Government confirms reduced GMP revaluation rate plans

Legislation to reduce the fixed rate of revaluation of guaranteed minimum pensions (GMP) for early leavers from 3.5 per cent to 3.25 per cent per annum from 6 April 2022 has been introduced to parliament.

The new rate, which reflects a long-term reduction in the rate of revaluation applied to fixed rate revaluation GMPs, will apply to contracted-out members who leave pensionable service in the period 6 April 2022 to 5 April 2027.

Whilst it will represent a small reduction in the increases members will see on their GMPs if these are uprated according to the fixed rate, schemes which revalue GMPs based on the fixed rate are expected to see a slight decrease in projected GMP costs.

Advice on the issue was obtained from the Government Actuary's Department (GAD) to support the Department for Work and Pensions' (DWP) review of the rate, which is required every five years.

GAD's review suggested that a new fixed rate revaluation rate of between 3 per cent per annum and 3.5 per cent per annum for the period 6 April 2022 to 5 April 2027 would be a more appropriate range, given current trends in inflation and wage growth, with 3.25 per cent deemed a "reasonable" mid-point.

The government also ran a consultation on the proposed move to 3.25 per cent in September 2021, although it has since confirmed that this received just two responses, one from a private individual and one from a representative of a pensions industry body.

In light of this, the DWP has pushed forward with the proposed changes, with legislation on the issue laid before parliament today (21 February).

The Department for Communities in Northern Ireland will also be producing its own
legislation replicating the effect of this instrument for Northern Ireland.

Commenting within the consultation response, Pensions Minister, Guy Opperman, said: "Ensuring that GMPs for people who leave their pension schemes early receive a rate of revaluation which takes into account this erosion in value caused by inflation over time is therefore crucial.

"This will help to ensure that the hard work people put in is rewarded by having the value of their future retirement income protected.
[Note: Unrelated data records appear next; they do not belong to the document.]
(** One level of json_parse_value, for a right parser of the level below. *)
Lemma value_step_complete (n fuel : nat) (d : Z) (w t rest : list Z) (x : jobj) :
  value_parser obj (value fuel obj (d + 1)) (jvalue num n) -> d <= 64 ->
  json_ws w -> jvalue num (S n) t x -> json_delimited rest ->
  value (S fuel) obj d (w ++ t ++ rest) = Ret (Parsed (json_new obj x) rest).
Proof.
  intros HV Hd Hw Ht Hr. cbn [json_parse_value]. rewrite (proj2 (Z.ltb_ge _ _)) by (unfold ZBX_MAX_JSON_DEPTH; lia).
  destruct (jvalue_start _ _ _ Ht) as (c & t' & -> & Hc & _). rewrite skip_ws_app by done.
  cbn [app]. rewrite start_ws by done. change (chr (c :: t' ++ rest) 0) with c.
  inversion Ht as [raw s H | ? H | | | | ? ? H]; subst; try (cbn; done).
  - flat_app. cbn -[json_parse_string]. rewrite (json_parse_string_complete obj raw s) by done. run. by destruct obj.
  - destruct (jnumber_start _ H) as (c' & t'' & [= <- <-] & Hn).
    assert (Hdig : isdigit c || (c =? (ch "-")) = true) by (rewrite orb_true_iff, Z.eqb_eq; done).
    destruct (digit_cases c Hdig) as (_ & H0 & H1 & H2 & H3 & _ & H4 & H5 & H6).
    repeat match goal with H : c <> ?k |- _ => rewrite (proj2 (Z.eqb_neq c k) H); clear H end. rewrite Hdig. f_equal.
    apply (parse_number_complete atof num obj atof_delimited (c :: t') rest); done.
  - destruct (jcontainer_start _ _ _ H) as (t'' & [[= -> ->] | [= -> ->]]).
    + by apply (parse_array_complete obj _ _ HV).
    + by apply (parse_object_complete obj _ _ HV).
Qed.

Lemma value_step_total (n fuel : nat) (d : Z) (s : list Z) :
  value_parser obj (value fuel obj (d + 1)) (jvalue num n) ->
  exists r, value (S fuel) obj d s = Ret r.
Proof.
  intros HV. cbn [json_parse_value]. destruct (_ <? d); [eauto|].
  destruct (chr (SKIP_WHITESPACE s) 0 =? 0) eqn:H0; [eauto|].
  assert (E : forall c, c <> 0 -> (chr (SKIP_WHITESPACE s) 0 =? c) = true -> SKIP_WHITESPACE s = c :: tail (SKIP_WHITESPACE s)).
  { intros c Hc Hs. apply chr_head; [lia|done]. }
  destruct (_ =? QUOTE) eqn:H1.
  { rewrite (E QUOTE ltac:(done) H1). destruct (json_parse_string_sound obj (tail (SKIP_WHITESPACE s))) as ([|] & -> & _); run; eauto. }
  destruct (_ =? LBRACE) eqn:H2.
  { rewrite (E LBRACE ltac:(done) H2). destruct (parse_object_sound obj _ _ HV (tail (SKIP_WHITESPACE s))) as (r & -> & _). eauto. }
  destruct (_ =? LBRACKET) eqn:H3.
  { rewrite (E LBRACKET ltac:(done) H3). destruct (parse_array_sound obj _ _ HV (tail (SKIP_WHITESPACE s))) as (r & -> & _). eauto. }
  repeat case_match; eauto.
Qed.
Equally, however, it is right that GMPs paid as part of an occupational pension are not subject to unreasonably high rates of revaluation which might reward those members with a GMP more generously than those without, and might put the funding of the scheme and affordability for the sponsoring employer under unwarranted pressure

"We review and consult on the rate of revaluation which must be applied to those schemes that use the fixed rate revaluation method to increase GMPs to ensure it remains appropriate. A review and consultation every five years ensures that the industry and individuals have an opportunity to consider the process in the round, and to allow the government to reflect on any views they may have in the light of the evolving economic position, and the pensions landscape.

"I am now pleased to publish a government response to the consultation, outlining final decisions on a change in the rate of fixed rate revaluation and discussing respondents’ views. The very small number of responses received suggests that the vast majority of the pensions industry agreed with my department’s approach."